• **WHAT IS BEING ASKED**
The response must restate the data exactly, with nothing left out.

[Saved data entries]

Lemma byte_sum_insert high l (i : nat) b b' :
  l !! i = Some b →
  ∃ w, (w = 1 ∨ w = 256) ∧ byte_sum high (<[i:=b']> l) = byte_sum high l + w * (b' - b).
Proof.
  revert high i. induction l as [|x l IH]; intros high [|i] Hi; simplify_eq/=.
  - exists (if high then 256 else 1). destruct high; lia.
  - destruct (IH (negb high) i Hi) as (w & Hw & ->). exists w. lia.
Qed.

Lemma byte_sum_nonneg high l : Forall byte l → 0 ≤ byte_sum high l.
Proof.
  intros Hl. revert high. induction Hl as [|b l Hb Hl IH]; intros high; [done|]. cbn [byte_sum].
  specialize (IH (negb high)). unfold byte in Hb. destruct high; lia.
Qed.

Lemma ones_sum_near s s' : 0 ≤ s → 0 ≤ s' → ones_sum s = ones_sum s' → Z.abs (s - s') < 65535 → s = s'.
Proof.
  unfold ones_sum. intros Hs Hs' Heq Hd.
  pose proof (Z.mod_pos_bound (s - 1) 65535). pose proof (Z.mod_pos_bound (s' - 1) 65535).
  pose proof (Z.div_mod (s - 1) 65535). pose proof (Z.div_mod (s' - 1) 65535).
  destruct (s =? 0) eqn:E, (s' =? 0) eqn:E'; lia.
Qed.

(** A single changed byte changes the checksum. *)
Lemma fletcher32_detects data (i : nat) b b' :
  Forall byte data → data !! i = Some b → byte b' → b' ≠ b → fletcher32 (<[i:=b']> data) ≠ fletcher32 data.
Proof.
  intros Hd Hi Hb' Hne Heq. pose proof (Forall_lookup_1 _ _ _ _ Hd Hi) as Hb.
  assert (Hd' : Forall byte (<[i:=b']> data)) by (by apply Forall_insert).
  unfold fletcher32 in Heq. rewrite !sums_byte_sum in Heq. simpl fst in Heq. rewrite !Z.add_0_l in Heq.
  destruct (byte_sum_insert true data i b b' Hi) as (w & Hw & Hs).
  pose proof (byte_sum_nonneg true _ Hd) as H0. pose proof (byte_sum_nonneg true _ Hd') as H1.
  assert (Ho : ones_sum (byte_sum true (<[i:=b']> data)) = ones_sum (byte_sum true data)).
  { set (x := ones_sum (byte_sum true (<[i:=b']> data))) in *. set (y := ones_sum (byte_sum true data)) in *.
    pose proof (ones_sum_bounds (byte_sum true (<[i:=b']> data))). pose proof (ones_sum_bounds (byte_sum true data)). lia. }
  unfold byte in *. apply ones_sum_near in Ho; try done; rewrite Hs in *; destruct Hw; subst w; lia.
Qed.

• **TASK ANSWER**
Lemma byte_sum_insert high l (i : nat) b b' :
  l !! i = Some b →
  ∃ w, (w = 1 ∨ w = 256) ∧ byte_sum high (<[i:=b']> l) = byte_sum high l + w * (b' - b).
Proof.
  revert high i. induction l as [|x l IH]; intros high [|i] Hi; simplify_eq/=.
  - exists (if high then 256 else 1). destruct high; lia.
  - destruct (IH (negb high) i Hi) as (w & Hw & ->). exists w. lia.
Qed.

Lemma byte_sum_nonneg high l : Forall byte l → 0 ≤ byte_sum high l.
Proof.
  intros Hl. revert high. induction Hl as [|b l Hb Hl IH]; intros high; [done|]. cbn [byte_sum].
  specialize (IH (negb high)). unfold byte in Hb. destruct high; lia.
Qed.

Lemma ones_sum_near s s' : 0 ≤ s → 0 ≤ s' → ones_sum s = ones_sum s' → Z.abs (s - s') < 65535 → s = s'.
Proof.
  unfold ones_sum. intros Hs Hs' Heq Hd.
  pose proof (Z.mod_pos_bound (s - 1) 65535). pose proof (Z.mod_pos_bound (s' - 1) 65535).
  pose proof (Z.div_mod (s - 1) 65535). pose proof (Z.div_mod (s' - 1) 65535).
  destruct (s =? 0) eqn:E, (s' =? 0) eqn:E'; lia.
Qed.

(** A single changed byte changes the checksum. *)
Lemma fletcher32_detects data (i : nat) b b' :
  Forall byte data → data !! i = Some b → byte b' → b' ≠ b → fletcher32 (<[i:=b']> data) ≠ fletcher32 data.
Proof.
  intros Hd Hi Hb' Hne Heq. pose proof (Forall_lookup_1 _ _ _ _ Hd Hi) as Hb.
  assert (Hd' : Forall byte (<[i:=b']> data)) by (by apply Forall_insert).
  unfold fletcher32 in Heq. rewrite !sums_byte_sum in Heq. simpl fst in Heq. rewrite !Z.add_0_l in Heq.
  destruct (byte_sum_insert true data i b b' Hi) as (w & Hw & Hs).
  pose proof (byte_sum_nonneg true _ Hd) as H0. pose proof (byte_sum_nonneg true _ Hd') as H1.
  assert (Ho : ones_sum (byte_sum true (<[i:=b']> data)) = ones_sum (byte_sum true data)).
  { set (x := ones_sum (byte_sum true (<[i:=b']> data))) in *. set (y := ones_sum (byte_sum true data)) in *.
    pose proof (ones_sum_bounds (byte_sum true (<[i:=b']> data))). pose proof (ones_sum_bounds (byte_sum true data)). lia. }
  unfold byte in *. apply ones_sum_near in Ho; try done; rewrite Hs in *; destruct Hw; subst w; lia.
Qed.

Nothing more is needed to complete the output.